Sally Ann Johnson, 41, was sentenced by U.S. District Judge Denise Casper in Boston, who said the evidence suggested the psychic took advantage of the Martha’s Vineyard resident as the woman began to suffer from dementia.
“There is a strong inference of fraud here,” Casper said.
She ordered Johnson to repay the woman nearly $3.57 million she received from 2007 to 2014 and to pay $725,912 in restitution to the U.S. government for the taxes she avoided paying.
Johnson, who never passed the second grade and calls herself a Romani “spiritual consultant,” pleaded guilty in October to trying to impede the administration of tax laws. In court, she apologized for that conduct.
But Johnson denied that she took advantage of anyone. Her attorneys called the elderly woman intelligent if not eccentric and fully competent when she employed Johnson.
“I am not somebody who would do wrong to anybody,” Johnson said.
Court papers refer to the woman only as “V.P.” and say she attended Radcliffe College and Harvard University, was independently wealthy and was more than 70 years old in 2007. She is a resident of Martha’s Vineyard, a favorite vacation spot for the rich and famous.
“She is someone who descends from great wealth and power,” Paul Petruzzi, one of Johnson’s lawyers, said in court.

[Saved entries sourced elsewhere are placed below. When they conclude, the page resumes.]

(** * order-pulse: scripts/fetch_hubspot_journeys.py

    A shallow embedding of the journey-mapping script and the properties
    of its roster filter, deal index, deal matching, per-tenant merge
    policies, best-deal selection, output ordering and date helpers.

    Conventions of the embedding.
    - Python [str] values are [string]s; the text handled here (e-mail
      addresses, deal names, stage codes, ISO timestamps) is taken to be
      in the ASCII range, where [str.lower], [str.strip] and [str.split]
      act character by character as written below.
    - A JSON property value of the CRM is [PNone] (null / absent) or
      [PStr s]; [truthy] is Python truthiness.
    - A [dict] is a [gmap]; a [defaultdict(list)] is a [gmap] to lists
      where a missing key reads as the empty list on append.
    - Code that can raise returns a [result]; [try ... except:] is
      [try_except]. *)

From Stdlib Require Import ZArith Lia Bool Ascii.
From Stdlib Require String.
From stdpp Require Import base option list gmap strings sorting pretty.

(* ================================================================== *)
(** * Part I. The embedding                                            *)
(* ================================================================== *)

(** ** Python string primitives *)

Module Py.

(** [c.lower()] on one ASCII character. *)
Definition lower_char (c : ascii) : ascii :=
  let n := nat_of_ascii c in
  if (65 <=? n)%nat && (n <=? 90)%nat then ascii_of_nat (n + 32) else c.

(** [s.lower()] *)
Fixpoint lower (s : string) : string :=
  match s with
  | "" => ""
  | String c s' => String (lower_char c) (lower s')
  end.

(** [c.isspace()] for ASCII: TAB, LF, VT, FF, CR, FS, GS, RS, US, SP. *)
Definition isspace (c : ascii) : bool :=
  let n := nat_of_ascii c in
  ((9 <=? n)%nat && (n <=? 13)%nat) || ((28 <=? n)%nat && (n <=? 32)%nat).

(** [s.lstrip()] *)
Fixpoint lstrip (s : string) : string :=
  match s with
  | "" => ""
  | String c s' => if isspace c then lstrip s' else s
  end.

(** [s.rstrip()] *)
Fixpoint rstrip (s : string) : string :=
  match s with
  | "" => ""
  | String c s' =>
      match rstrip s' with
      | "" => if isspace c then "" else String c ""
      | r => String c r
      end
  end.

(** [s.strip()] *)
Definition strip (s : string) : string := rstrip (lstrip s).

(** [s.startswith(p)] *)
Fixpoint startswith (p s : string) : bool :=
  match p, s with
  | "", _ => true
  | String a p', String b s' => if ascii_dec a b then startswith p' s' else false
  | String _ _, "" => false
  end.

(** [s.endswith(p)] *)
Fixpoint endswith (p s : string) : bool :=
  match s with
  | "" => if String.string_dec p "" then true else false
  | String _ s' => if String.string_dec p s then true else endswith p s'
  end.

(** [w in s] for two strings: substring test. *)
Fixpoint contains (w s : string) : bool :=
  startswith w s ||
  match s with
  | "" => false
  | String _ s' => contains w s'
  end.

(** [s.split(c)[0]] for a one-character separator: the text before the
    first [c], the whole string when there is none. *)
Fixpoint before_char (c : ascii) (s : string) : string :=
  match s with
  | "" => ""
  | String a s' => if ascii_dec a c then "" else String a (before_char c s')
  end.

(** [s.split()]: the maximal runs of non-whitespace characters. *)
Fixpoint split (s : string) : list string :=
  match s with
  | "" => []
  | String c s' =>
      if isspace c then split s'
      else match s' with
           | "" => [String c ""]
           | String c' _ =>
               if isspace c' then String c "" :: split s'
               else match split s' with
                    | w :: ws => String c w :: ws
                    | [] => [String c ""]
                    end
           end
  end.

(** [s.rsplit(sep, 1)[0]] when [sep in s]: the text before the last
    occurrence of [sep]; [None] when [sep] does not occur. *)
Fixpoint before_last (sep s : string) : option string :=
  match s with
  | "" => if startswith sep "" then Some "" else None
  | String c s' =>
      match before_last sep s' with
      | Some p => Some (String c p)
      | None => if startswith sep s then Some "" else None
      end
  end.

(** [s.replace(c, r)] for a one-character pattern. *)
Fixpoint replace_char (c : ascii) (r : string) (s : string) : string :=
  match s with
  | "" => ""
  | String a s' =>
      if ascii_dec a c then r +:+ replace_char c r s'
      else String a (replace_char c r s')
  end.

(** [s[:n]] *)
Definition slice_to (n : nat) (s : string) : string := String.substring 0 n s.

(** [len(s)] *)
Definition len (s : string) : nat := String.length s.

(** [a < b] on strings: lexicographic on code points. *)
Definition lt (a b : string) : bool := String.ltb a b.

(** JSON property values as the CRM returns them. *)
Inductive pyval := PNone | PStr (s : string).

(** Python truthiness of a property value. *)
Definition truthy (v : pyval) : bool :=
  match v with
  | PNone => false
  | PStr "" => false
  | PStr _ => true
  end.

(** [(v or "")] *)
Definition or_empty (v : pyval) : string :=
  match v with PNone => "" | PStr s => s end.

(** [p.get(k)] on a property dict. *)
Definition get (p : gmap string pyval) (k : string) : pyval :=
  default PNone (p !! k).

(** [p.get(k, dflt)] *)
Definition get_or (p : gmap string pyval) (k : string) (dflt : pyval) : pyval :=
  default dflt (p !! k).

(** Outcome of code that can raise. *)
Inductive exn := ValueError | TypeError.
Inductive result (A : Type) := Ok (a : A) | Raise (e : exn).
Arguments Ok {A} a.
Arguments Raise {A} e.

(** Sequencing: an exception skips the rest ([x ← m; k]). *)
Global Instance result_bind : MBind result := λ A B k m,
  match m with Ok a => k a | Raise e => Raise e end.

(** [try: body  except: handler] with a bare [except]. *)
Definition try_except {A} (body : result A) (handler : result A) : result A :=
  match body with Ok a => Ok a | Raise _ => handler end.

End Py.

Import Py.

(** ** Module constants *)

(** [API_TOKEN = os.environ.get("HUBSPOT_API_TOKEN", "")] *)
Definition API_TOKEN (environ : gmap string string) : string :=
  default "" (environ !! "HUBSPOT_API_TOKEN").

(** [BASE_URL] *)
Definition BASE_URL : string := "https://api.hubapi.com".

(** [STAGE_MAP]: stage code to label. *)
Definition STAGE_MAP : gmap string string :=
  list_to_map
    [ ("appointmentscheduled", "Prospect");
      ("1499838171", "Approached");
      ("qualifiedtobuy", "Lead");
      ("presentationscheduled", "Demo Scheduled");
      ("1955958510", "No-Show/Reschedule Demo");
      ("decisionmakerboughtin", "Demo Follow-Up");
      ("1955580622", "Budgetary quote sent");
      ("1559099077", "Payment Link Sent");
      ("1499827945", "Free Trial");
      ("1731122907", "Freemium");
      ("closedwon", "Closed Won");
      ("contractsent", "Ping Later");
      ("closedlost", "Closed Lost");
      ("1499784890", "Churn");
      ("1499784891", "Unlikely");
      ("1499827944", "On Hold");
      ("1718686448", "Internal+Friends and Family");
      ("2025131723", "Interested in a pilot") ].

(** [STAGE_MAP.get(code, dflt)] where [code] is a property value: a
    null code is not a key. *)
Definition stage_get (code : pyval) (dflt : pyval) : pyval :=
  match code with
  | PStr c => match STAGE_MAP !! c with Some l => PStr l | None => dflt end
  | PNone => dflt
  end.

(** ** Roster loader *)

(** A row of [csv.DictReader] over the roster. [Email] is the join key
    ([row["Email"]], always read); the other columns are read with
    [row.get(col, "")] and may be missing. *)
Record row := {
  Email : string;
  Name : option string;
  Tenant : option string;
  Created : option string
}.

(** The three [continue] tests of [load_cognito_users], on the stripped
    e-mail. First:
    [email.endswith("@arda.cards") or email.endswith("@arda.com")] *)
Definition skip_internal_domain (email : string) : bool :=
  endswith "@arda.cards" email || endswith "@arda.com" email.
(** The replies to a sequence of requests: an envelope with the command
    of the request for each request with one of the four commands, in
    the order of the requests, and nothing for the others. *)
Inductive replies_for : list json -> list json -> Prop :=
| replies_done : replies_for [] []
| replies_answer (req : json) (reqs : list json) (c : str) (message : json)
                 (replies : list json) :
    getitem req (py "command") = Ok (JStr c) -> recognized c = true ->
    replies_for reqs replies ->
    replies_for (req :: reqs) (envelope c message :: replies)
| replies_skip (req : json) (reqs : list json) (c : str)
               (replies : list json) :
    getitem req (py "command") = Ok (JStr c) -> recognized c = false ->
    replies_for reqs replies ->
    replies_for (req :: reqs) replies.

(** The events of a turn of the loop around what handling emitted. *)
Definition turn_events (c : str) (ev : list event) : list event :=
  EvAcquire :: log_received c :: ev ++ [EvRelease].

(** Three requests in a row: one that is answered, one with a command
    the loop does not know, one that fails while it is handled. *)
Definition three_requests : list json :=
  [version_request; unknown_request; token_request_without_account].

Definition three_frames : bytes := concat (map inbound three_requests).

(** ** Vocabulary of the command properties *)

(** What [acquire_token_silently] returns. *)
Definition not_implemented : json :=
  JDict [(py "error", JStr (py "not implemented"))].

Definition is_str (v : json) : bool :=
  match v with
  | JStr _ => true
  | _ => false
  end.

(** What a turn emits when the handler goes straight to [respond]. *)
Definition direct_reply (c : str) (enc : encoded_message) : list event :=
  [log_handle c; log_send c] ++ frame_events enc.

(** An [acquirePrtSsoCookie] request with the given account and URL. *)
Definition cookie_request_for (account sso_url : json) : json :=
  JDict [(py "command", JStr (py "acquirePrtSsoCookie"));
         (py "account", account);
         (py "ssoUrl", sso_url)].

Definition windows_user : json :=
  JDict [(py "name", JStr (py "Windows User"));
         (py "username", JStr (py "windows_user"))].

Definition other_user : json := JDict [(py "username", JStr (py "somebody"))].

(** ** Vocabulary of the broker's reply *)

(** [stdout.strip()[4:]]: what [_communicate] decodes of a reply. *)
Definition reply_payload (stdout : bytes) : bytes := skipn 4 (bytes_strip stdout).

Definition all_space (b : bytes) : bool := forallb is_bytes_space b.

(** The first byte is there and is not whitespace. *)
Definition starts_with_data (b : bytes) : bool :=
  match b with
  | [] => false
  | x :: _ => negb (is_bytes_space x)
  end.

(** A broker that puts four bytes that are no length before the JSON
    text and a line end after it. *)
Definition sloppy_reply : bytes :=
  [xff; xff; xff; xff] ++ map byte_of_N (json_dumps_compact x_anon_cookies)
  ++ [x0d; x0a].

Definition sloppy_world : world :=
  mkWorld linux_x86_64 (fun _ => Some (fun _ => sloppy_reply)).

(** A reply of 32 bytes of JSON: its little-endian length prefix starts
    with the byte of a space. *)
Definition denied : json :=
  JDict [(py "response", JList []); (py "error", JStr (py "denied"))].

Definition denied_world : world := answering linux_x86_64 denied.

(** ** Vocabulary of the end of a run *)

(** The ways the native-messaging process can end. *)
Definition exit_reasons : list abort :=
  [SystemExit 0; Exc OSError; Exc StructError; Exc UnicodeDecodeError;
   Exc JSONDecodeError; Exc KeyError; Exc TypeError].

(** The body of [with iomutex:] in the loop, for a received message. *)
Definition turn (w : world) (received_message : json) : M unit :=
  (cmd <- lift (getitem received_message (py "command")) ;;
   log_debug_add (py "received cmd ") cmd ;;
   try_except
     (handle_command w cmd received_message)
     (fun e =>
        log ERROR (py "processing error") (Traceback e) ;;
        respond w cmd processing_error))%py.

(** ** Vocabulary of the broker's life *)

(** The processes that were given input, in the order of the trace. *)
Fixpoint input_handles (evs : list event) : list nat :=
  match evs with
  | [] => []
  | EvBrokerInput n _ :: r => n :: input_handles r
  | _ :: r => input_handles r
  end.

Prosecutors said that Johnson, who has lived in Florida and also goes by Angela Johnson, has operated a small collection of businesses that offer psychic or spiritual services.
Prosecutors contended Johnson employed techniques commonly used by fraudulent fortune-tellers who prey on vulnerable and incapacitated people and cultivated a sense of dependence in the elderly woman.
The unnamed woman was already prone to believe in the presence of evil spirits, prosecutors said. They said that as her dementia advanced, the woman attributed her symptoms to demonic possession, which she hoped Johnson could alleviate.
To evade the Internal Revenue Service’s scrutiny, Johnson used an alias, directed the woman to wire payments to three different bank accounts and withdrew large sums of cash to conceal the money’s source, prosecutors said.
She also accrued charges on a credit card held in the elderly woman’s name, spending $20,000 on entertainment and jewelry alone, prosecutors said.